Assume instead that Martin Pump does not decide to become a benefit corporation  , and that Delaware courts apply the stated proposal. First, it is necessary to evaluate whether the proposed transaction meets the criteria to apply our proposal. In applying the scenario to the first prong, 49% would constitute a substantial minority interest that will not be selling their equity on the date of the transaction, including the Martins who retain 30% of the company’s equity.  In applying the second prong, it is apparent that Martin Pump residual shareholders will receive a superior economic benefit in the forecastable future from the Competitive Pump offer ($5 per share higher), and in addition, Omni-Con’s plans to sell off valuable trademark assets, outsource, and terminate key management will likely impair the company’s goodwill and the continuation of the company’s historical growth. In considering the third prong, it is clear that Omni-Con’s offer will severely impact the company’s other primary stakeholders. As such, the court would apply the proposal creating an exception to Revlon. In effect, the directors, like those of a benefit corporation could assert safe harbor over its recommendation, should it recommend the offer from Competitive Pump.

Conclusion

For almost a century, the idea of shareholder primacy first articulated in Dodge v. Ford Motor Co. has gone largely unchallenged.  Rather, the principle of profit maximization at all costs has passed from generation to generation without regard for the actual impact on future generations. The practical effect of such short-term profiteering is evident in the graveyard of corporations passed whose economic deaths were inevitable. But to quote Bob Dylan: “The times they are a-changin’.”

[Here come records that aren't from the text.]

(** ** From UTF-16 *)
Definition high_surrogate c : bool := Z.land c 0xFC00 =? 0xD800.
Definition low_surrogate c : bool := Z.land c 0xFC00 =? 0xDC00.
Definition surrogate_pair c x : Z := Z.lor (Z.shiftl (c - 0xD800) 10) (x - 0xDC00) + 0x10000.
Definition put_codepoint c : list Z := utf32_codepoint_to_utf8 c (utf32_codepoint_utf8_length c).
Fixpoint utf16_to_utf8_loop ws : list Z :=
  match ws with
  | [] => [0]
  | c :: ws1 =>
      match ws1 with
      | x :: ws2 =>
          if high_surrogate c && low_surrogate x then put_codepoint (surrogate_pair c x) ++ utf16_to_utf8_loop ws2
          else put_codepoint c ++ utf16_to_utf8_loop ws1
      | [] => put_codepoint c ++ utf16_to_utf8_loop ws1
      end
  end.
Definition utf16_to_utf8 ws : list Z := match ws with [] => [] | _ => utf16_to_utf8_loop ws end.

(** After a high surrogate the next unit is looked at in place of it. *)
Fixpoint utf16_length_loop ws : Z :=
  match ws with
  | [] => 0
  | c :: ws1 =>
      match ws1 with
      | x :: ws2 =>
          if high_surrogate c then
            if low_surrogate x then 4 + utf16_length_loop ws2
            else Z.of_nat (utf32_codepoint_utf8_length x) + utf16_length_loop ws2
          else Z.of_nat (utf32_codepoint_utf8_length c) + utf16_length_loop ws1
      | [] => Z.of_nat (utf32_codepoint_utf8_length c) + utf16_length_loop ws1
      end
  end.
Definition utf16_to_utf8_length ws : Z := match ws with [] => -1 | _ => utf16_length_loop ws end.

(** ** From UTF-8 *)
Definition rd mem i : res Z := deref (mem !! i).
Definition utf8_codepoint_len c : nat := Z.to_nat (Z.land (Z.shiftr 0xe5000000 (Z.land (Z.shiftr c 3) 0x1e)) 3 + 1).
Definition utf8_shift_and_mask (codePoint byte : Z) : Z := u32 (Z.lor (Z.shiftl codePoint 6) (Z.land 0x3F byte)).
Fixpoint more_bytes (todo : nat) mem i (codePoint : Z) : res Z :=
  match todo with
  | O => Ok codePoint
  | S todo => b ← rd mem i; more_bytes todo mem (S i) (utf8_shift_and_mask codePoint b)
  end.
Definition utf8_to_utf32_codepoint mem i (length : nat) : res Z :=
  b ← rd mem i;
  match length with
  | 1%nat => Ok b
  | 2%nat => more_bytes 1 mem (S i) (Z.land b 0x1f)
  | 3%nat => more_bytes 2 mem (S i) (Z.land b 0x0f)
  | 4%nat => more_bytes 3 mem (S i) (Z.land b 0x07)
  | _ => Ok 0xffff
  end.

(** The loops take a round per byte at most. *)
Fixpoint utf8_measure fuel mem i n (len : Z) : res Z :=
  if (i <? n)%nat then
    match fuel with
    | O => Fault HANG
    | S fuel =>
        b ← rd mem i;
        let k := utf8_codepoint_len b in
        c ← utf8_to_utf32_codepoint mem i k;
        utf8_measure fuel mem (i + k) n (if 0xFFFF <? c then len + 2 else len + 1)
    end
  else Ok (if (i =? n)%nat then len else -1).
Definition utf8_to_utf16_length mem n : res Z := utf8_measure n mem 0 n 0.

The passage of the benefit corporation legislation provides a safe harbor for directors who seek to uphold their fiduciary obligations to both the shareholders as well as the corporation in all circumstances rather than forfeit them during the process of a sale. Moreover, it sets the stage for leaders of corporations dedicated to building enterprises of enduring value to realize their vision of creating prosperity, not only for the shareholders, but for all of the lives they touch. For what is a corporation without the support of its customers, employees, vendors and suppliers, and community?

Our proposal is not to abolish almost a century of refinement in case law articulating fiduciary duties, but envision the next steps in growing fiduciary duty into a more cogent economical, legal, and ethical form. Like the Delaware’s benefit corporation statute, it is not about advancing an ideology, but a call to action for organizations that do not want to just survive, but thrive in this new era of sustainability.